DETROIT (WJBK) - The Wayne County Prosecutor's Office said it is returning a request to police for more investigation related to charges against an off-duty officer who beat an accused shoplifter at Meijer.
Prosecutor Kym Worthy said on Thursday that it had received a warrant request for the off-duty officer who was on video beating an accused shoplifter with a baton earlier this month. Worthy said that more evidence is needed and has sent the request back to police for further investigation.
Simultaneously, Worthy said that the man was beaten, David Bivins, will not be charged in the case. A warrant was requested by police after the incident, it was returned for further investigation and re-submitted last week. Worthy denied that request.

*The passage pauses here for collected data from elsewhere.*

(** C2 at a failing input: the delivery of event id-1 to subscription
    id-0 with three attempts, against an endpoint that always answers
    500, the processor called on the class.  The queue makes the
    attempts numbered 1, 2 and 3 and marks the job failed; the three
    rows are failed with status code 500 and each has [attempt_count =
    1], the second and third included, where the specification has the
    attempt numbers 1, 2 and 3.  Whatever the processor is called on,
    and whatever the job, the endpoint and the attempts, every row a job
    adds has [attempt_count = 1]. *)
Theorem C2_retried_rows_count_one :
  (exists e, fst (WebhookWorker.run_job Sample.always_500 WebhookWorker.the_class
                    Sample.clock Sample.delivery Sample.posted)
             = WebhookWorker.permanently_failed e)
  /\ map (fun d => (DeliveryLog.event_id d, DeliveryLog.subscription_id d,
                    DeliveryLog.status d, DeliveryLog.response_status_code d,
                    DeliveryLog.attempt_count d))
       (delivery_logs Sample.exhausted)
     = [ (js "id-1", js "id-0", DeliveryLog.failed, Some 500, 1);
         (js "id-1", js "id-0", DeliveryLog.failed, Some 500, 1);
         (js "id-1", js "id-0", DeliveryLog.failed, Some 500, 1) ]
  /\ map DeliveryLog.attempt_count
       (delivery_logs
          (snd (WebhookWorker.processJob Sample.always_500 WebhookWorker.the_class
                  (Sample.clock 1) (WebhookWorker.next_attempt Sample.delivery)
                  Sample.posted)))
     = [1]
  /\ (forall sink this env job w,
        exists added,
          map DeliveryLog.attempt_count
            (delivery_logs (snd (WebhookWorker.run_job sink this env job w)))
          = map DeliveryLog.attempt_count (delivery_logs w) ++ added
          /\ Forall (fun n => n = 1) added).
Proof.
  split; [|split; [|split]].
  - eexists; vm_compute; reflexivity.
  - vm_compute; reflexivity.
  - vm_compute; reflexivity.
  - intros sink this env job w; apply run_job_attempt_count.
Qed.

(** A delivery to a deactivated subscription does not complete: the
    handler throws, and the queue marks the job failed, whatever it
    calls the processor on. *)
Lemma C1_counterexample :
  (forall v w,
     WebhookWorker.processWebhookDelivery Sample.always_200 (Sample.clock 0)
       (js "id-1") (js "id-0") Sample.deactivated <> (Ok v, w))
  /\ (forall this v,
        fst (WebhookWorker.run_job Sample.always_200 this Sample.clock
               Sample.delivery Sample.deactivated)
        <> WebhookWorker.completed v).
Proof.
  split; [intros v w; vm_compute; discriminate|].
  intros [| |] v; vm_compute; discriminate.
Qed.

Lemma C1_dropped_delivery_fails_witness :
  dropped (js "id-0") Sample.deactivated = true
  /\ WebhookWorker.processWebhookDelivery Sample.always_200 (Sample.clock 0)
       (js "id-1") (js "id-0") Sample.deactivated
     = (Throw (Error (js "Subscription is inactive: id-0")), Sample.deactivated)
  /\ (forall this,
        exists e,
          WebhookWorker.run_job Sample.always_200 this Sample.clock Sample.delivery
            Sample.deactivated
          = (WebhookWorker.permanently_failed e, Sample.deactivated)).
Proof.
  split; [reflexivity|].
  destruct (C1_dropped_delivery_fails Sample.always_200 Sample.clock
              Sample.deactivated (js "id-0") eq_refl) as [Hcall [Hjob _]].
  split; [exact (Hcall (Sample.clock 0) (js "id-1"))|].
  intros this.
  destruct (Hjob this Sample.delivery (js "id-1") eq_refl) as [e [He _]].
  exists e; exact He.
Defined.
Lemma remote_sink_configuration_witness :
  let out := run (winstonLogger "http://localhost:9200" "orders" None)
                 Sim.empty_cluster in
  exists lg o console,
    out.1.1 = Ok lg
    /\ transports (options lg) = [Console console; ElasticsearchTransport o]
    /\ es_level o = "info" /\ source o = "orders"
    /\ bufferLimit o = 100 /\ flushInterval o = 500.
Proof.
  intros out.
  destruct (remote_sink_configuration "http://localhost:9200" "orders" None
              Sim.empty_cluster _ _ _ (triple_eta out)) as [_ Hok].
  destruct (Hok _ eq_refl)
    as (c & console & o & _ & Ht & _ & Hinfo & _ & _ & _ & Hs & Hb & Hf).
  exists (createLogger
            {| Winston.level := None;
               defaultMeta := [("service", "orders")];
               format := combine [timestamp; json_format];
               transports := [Console console; ElasticsearchTransport o] |}),
         o, console.
  split; [vm_compute in Ht |- *; congruence|].
  split; [reflexivity|]. split; [apply Hinfo; auto|]. auto.
Defined.

(** C9, as the code has it. The ["info"] default that the source writes
    ([level || "info"]) goes to the remote sink only; the options handed to
    [winston.createLogger] carry the [level] argument as it came. With an
    empty string the logger's level stays the empty string, so it is unset
    and not ["info"], while the remote sink has ["info"]. With an undefined
    level the remote sink has ["info"] too, and the logger's level is
    ["info"] as well, by winston's own default. With any other string the
    logger's level is that string. *)
Theorem logger_level_raw_argument {W} `{EsBackend W}
  (node name : string) (level : jsstring) (w : W) r w' tr lg :
  run (winstonLogger node name level) w = (r, w', tr) ->
  r = Ok lg ->
  Winston.level (options lg) = level
  /\ (exists console o,
        transports (options lg) = [Console console; ElasticsearchTransport o]
        /\ (level = None \/ level = Some "" -> es_level o = "info"))
  /\ (level = Some "" -> logger_level lg = "" /\ logger_level lg <> "info")
  /\ (level = None -> logger_level lg = "info")
  /\ (forall l, level = Some l -> logger_level lg = l).
Proof.
  rewrite winstonLogger_run.
  destruct (new_Client node) as [c|e]; intros [= <- <- <-]; [|discriminate].
  intros [= <-]. split; [reflexivity|]. split.
  { eexists _, _. split; [reflexivity|].
    intros [-> | ->]; reflexivity. }
  unfold logger_level. cbn [options Winston.level].
  split; [intros ->; split; [reflexivity | discriminate]|].
  split; [intros ->; reflexivity|].
  intros l ->. reflexivity.
Qed.

(** C9, as stated, does not hold for an undefined level: the logger's level
    is then ["info"], not unset. *)
Lemma undefined_level_counterexample :
  ~ (forall (W : Type) (B : EsBackend W) (node name : string)
            (level : jsstring) (w : W) r w' tr lg,
       run (winstonLogger node name level) w = (r, w', tr) ->
       r = Ok lg ->
       level = None \/ level = Some "" ->
       logger_level lg <> "info").
Proof.
  intros Hclaim.
  refine (Hclaim Sim.Cluster Sim.backend "http://localhost:9200" "orders" None
            Sim.empty_cluster _ _ _ _ (triple_eta _) eq_refl (or_introl eq_refl)
            _).
  reflexivity.
Qed.

Lemma logger_level_raw_argument_witness :
  let out := run (winstonLogger "http://localhost:9200" "orders" (Some ""))
                 Sim.empty_cluster in
  exists lg,
    out.1.1 = Ok lg
    /\ Winston.level (options lg) = Some ""
    /\ logger_level lg = ""
    /\ logger_level lg <> "info".
Proof.
  intros out.
  assert (Hok : exists lg, out.1.1 = Ok lg) by (vm_compute; eauto).
  destruct Hok as [lg Hlg]. exists lg.
  destruct (logger_level_raw_argument "http://localhost:9200" "orders"
              (Some "") Sim.empty_cluster _ _ _ lg (triple_eta out) Hlg)
    as (Hraw & _ & Hempty & _).
  destruct (Hempty eq_refl) as [Hlevel Hne].
  auto.
Defined.
(** * data-explainer: the analyze-data edge function and its caller

    A shallow embedding of the decision logic of the repository:
    - [detectDownloadableContent], the response classifier of
      supabase/functions/analyze-data/index.ts (latest revision, the one
      carrying the [model] parameter);
    - the request handler [serve] of the same file: file resolution,
      prompt assembly, model-specific request shaping, text extraction,
      usage normalisation and the empty-text fallback;
    - the handler as it stands under
      supabase/functions/analyze-data/index.ts, the revision without
      the [model] parameter ([FixedModel]);
    - [handleAnalyze] and [handleFileSelection], the submit and
      selection handlers of the page AnalyzeData;
    - [handleUpload] and [handleDelete] of the component CSVUpload, as
      far as they decide the object paths the handler reads.

    JavaScript strings are sequences of UTF-16 code units; they are
    modelled as [list N].  The built-ins the source calls ([trim],
    [includes], [split], [startsWith], [endsWith], regular expressions,
    [JSON.parse]) are modelled after ECMA-262. *)

From stdpp Require Import gmap list strings.
From Stdlib Require Import QArith.

Local Open Scope N_scope.
Local Open Scope list_scope.

(** ** JavaScript strings *)

Abbreviation cu := N.
Abbreviation jsstring := (list N).

(** Code units of an ASCII literal. *)
Fixpoint js (s : string) : jsstring :=
  match s with
  | EmptyString => []
  | String a s' => Ascii.N_of_ascii a :: js s'
  end.

Module JS.

Definition TAB : cu := 9.
Definition LF : cu := 10.
Definition CR : cu := 13.
Definition QUOTE : cu := 34.
Definition COMMA : cu := 44.
Definition BACKSLASH : cu := 92.

(** LineTerminator :: LF | CR | LS | PS *)
Definition isLineTerminator (c : cu) : bool :=
  (c =? 10) || (c =? 13) || (c =? 8232) || (c =? 8233).

(** WhiteSpace :: TAB | VT | FF | ZWNBSP | USP (category Zs) *)
Definition isWhiteSpace (c : cu) : bool :=
  (c =? 9) || (c =? 11) || (c =? 12) || (c =? 32) || (c =? 160)
  || (c =? 5760) || ((8192 <=? c) && (c <=? 8202))
  || (c =? 8239) || (c =? 8287) || (c =? 12288) || (c =? 65279).

(** The code units removed by [String.prototype.trim] and matched by
    the class escape [\s]. *)
Definition isTrimmable (c : cu) : bool :=
  isWhiteSpace c || isLineTerminator c.

Fixpoint trimStart (s : jsstring) : jsstring :=
  match s with
  | [] => []
  | c :: t => if isTrimmable c then trimStart t else s
  end.

Definition trimEnd (s : jsstring) : jsstring :=
  rev (trimStart (rev s)).

Definition trim (s : jsstring) : jsstring :=
  trimEnd (trimStart s).

Fixpoint startsWith (s p : jsstring) : bool :=
  match p, s with
  | [], _ => true
  | a :: p', b :: s' => (a =? b) && startsWith s' p'
  | _ :: _, [] => false
  end.

Definition endsWith (s p : jsstring) : bool :=
  startsWith (rev s) (rev p).

Fixpoint includes (s sub : jsstring) : bool :=
  startsWith s sub ||
  match s with
  | [] => false
  | _ :: t => includes t sub
  end.

(** [s.split(sep)] for a separator of one code unit, the only use in
    the source ([split('\n')]). *)
Fixpoint split (s : jsstring) (sep : cu) : list jsstring :=
  match s with
  | [] => [[]]
  | a :: t =>
      if a =? sep then [] :: split t sep
      else match split t sep with
           | l :: ls => (a :: l) :: ls
           | [] => [[a]]
           end
  end.

(** Truthiness of a string: non-empty. *)
Definition truthy (s : jsstring) : bool :=
  match s with [] => false | _ => true end.

(** Decimal rendering of an integer, as template literals print it. *)
Fixpoint digits (fuel : nat) (n : N) (acc : jsstring) : jsstring :=
  match fuel with
  | O => acc
  | S f =>
      let acc' := (48 + n mod 10) :: acc in
      if n / 10 =? 0 then acc' else digits f (n / 10) acc'
  end.

Definition numberToString (z : Z) : jsstring :=
  match z with
  | Z0 => [48]
  | Zpos p => digits (S (N.to_nat (N.log2 (Npos p)))) (Npos p) []
  | Zneg p => 45 :: digits (S (N.to_nat (N.log2 (Npos p)))) (Npos p) []
  end.

End JS.

(** ** Regular expressions (ECMA-262, 22.2.2 Pattern Semantics)

    A backtracking matcher in continuation-passing style, as the
    standard defines it.  Only the constructs the source's patterns use
    are present: pattern characters, character classes with the class
    escapes [\s] and [\S], the assertions [^] and [$], sequence,
    disjunction, quantifiers (greedy and lazy) and capturing groups; a
    non-capturing group [(?: )] is plain nesting. *)

Module RegExp.

Inductive ClassAtom : Type :=
| CChar (c : cu)
| CWhite            (* \s *)
| CNonWhite.        (* \S *)

Inductive Regex : Type :=
| REmpty
| RChar (c : cu)
| RClass (invert : bool) (atoms : list ClassAtom)
| RBol              (* ^ *)
| REol              (* $ *)
| RSeq (a b : Regex)
| RAlt (a b : Regex)
| RQuant (a : Regex) (min : nat) (max : option nat) (greedy : bool)
| RGroup (n : nat) (a : Regex).

Record Flags : Type := mkFlags { ignoreCase : bool; multiline : bool }.

Record RegExpLiteral : Type := mkRegExp { source : Regex; flags : Flags }.

(** The position in the input is a zipper: the code units before the
    end index (latest first) and those from it on. *)
#[projections(primitive)]
Record MatchState : Type := mkState {
  consumed : jsstring;
  remaining : jsstring;
  captures : list (nat * jsstring)
}.

Definition MatchResult : Type := option MatchState.
Definition Continuation : Type := MatchState -> MatchResult.
Definition Matcher : Type := MatchState -> Continuation -> MatchResult.

(** Canonicalize, without the [u] flag.  Exact on ASCII; a code unit
    of 128 or more never canonicalizes to an ASCII one, so it is left
    as it is: the patterns of the source hold ASCII only. *)
Definition Canonicalize (fl : Flags) (c : cu) : cu :=
  if ignoreCase fl && (97 <=? c) && (c <=? 122) then c - 32 else c.

Definition atomMatches (fl : Flags) (a : ClassAtom) (c : cu) : bool :=
  match a with
  | CChar a => Canonicalize fl a =? Canonicalize fl c
  | CWhite => JS.isTrimmable c
  | CNonWhite => negb (JS.isTrimmable c)
  end.

Definition classMatches (fl : Flags) (invert : bool)
    (atoms : list ClassAtom) (c : cu) : bool :=
  xorb invert (existsb (fun a => atomMatches fl a c) atoms).

(** CharacterSetMatcher: consume one code unit satisfying [p]. *)
Definition CharacterSetMatcher (p : cu -> bool) : Matcher :=
  fun x c =>
    match remaining x with
    | [] => None
    | ch :: rest =>
        if p ch
        then c (mkState (ch :: consumed x) rest (captures x))
        else None
    end.

Definition atBol (fl : Flags) (x : MatchState) : bool :=
  match consumed x with
  | [] => true
  | ch :: _ => multiline fl && JS.isLineTerminator ch
  end.

Definition atEol (fl : Flags) (x : MatchState) : bool :=
  match remaining x with
  | [] => true
  | ch :: _ => multiline fl && JS.isLineTerminator ch
  end.

(** Group numbers inside a term, cleared at each iteration of a
    quantifier around it. *)
Fixpoint groups (r : Regex) : list nat :=
  match r with
  | RSeq a b | RAlt a b => groups a ++ groups b
  | RQuant a _ _ _ => groups a
  | RGroup n a => n :: groups a
  | _ => []
  end.

Definition clearCaptures (parens : list nat) (x : MatchState) : MatchState :=
  mkState (consumed x) (remaining x)
    (filter (fun p => p.1 ∉ parens) (captures x)).

Definition setCapture (n : nat) (x y : MatchState) : MatchState :=
  mkState (consumed y) (remaining y)
    ((n, take (length (remaining x) - length (remaining y)) (remaining x))
       :: captures y).

Definition isZero (n : nat) : bool := match n with O => true | _ => false end.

“We will not be charging Mr. Bivins with any crime whatsoever. However, a few days ago we received a warrant request on the officer involved in this incident. That matter will be returned for further investigation by the police."
Bivins was accused of shop-lifting at the Meijer on 8 Mile on October 8. Captured on both cell phone and surveillance video, off-duty police officer Lonnie Wade was working a second job as security for the store and accused Bivins of shoplifting, then an altercation ensued.
Video showed Bivins being beaten by Wade with a baton in the altercation. Bivins suffered a cut lip and broken tooth as a result of the beating.
Detroit Police Chief James Craig said on October 16 that there was no evidence of retail fraud. The suspect was arrested for disorderly conduct, and resisting and obstruction. Worthy rejected charges for resisting and obstruction but the disorderly conduct charges remained until Thursday.
Craig said on October 16 Bivins and his girlfriend entered the store with several shopping bags, making Wade suspicious. When the officer decided to detain the two, the woman became upset. Holding receipts in her hand, she explained they wanted refunds for items they were returning. He says Bivins was moving items from bag to bag to get organized.
Craig explained that in their work with Meijer, it is not up to the Detroit police officer working a second job there to initiate contact with someone as it relates to a potential threat. He emphasized that it was the officer's decision to detain - not Meijer security's.
"What should've happened is the officer should have waited for security to say we believe that that person engaged in retail fraud and then detained," Craig said. "That didn't happen. It was solely the officer's decision."
He added that the officer made no attempt to de-escalate the situation.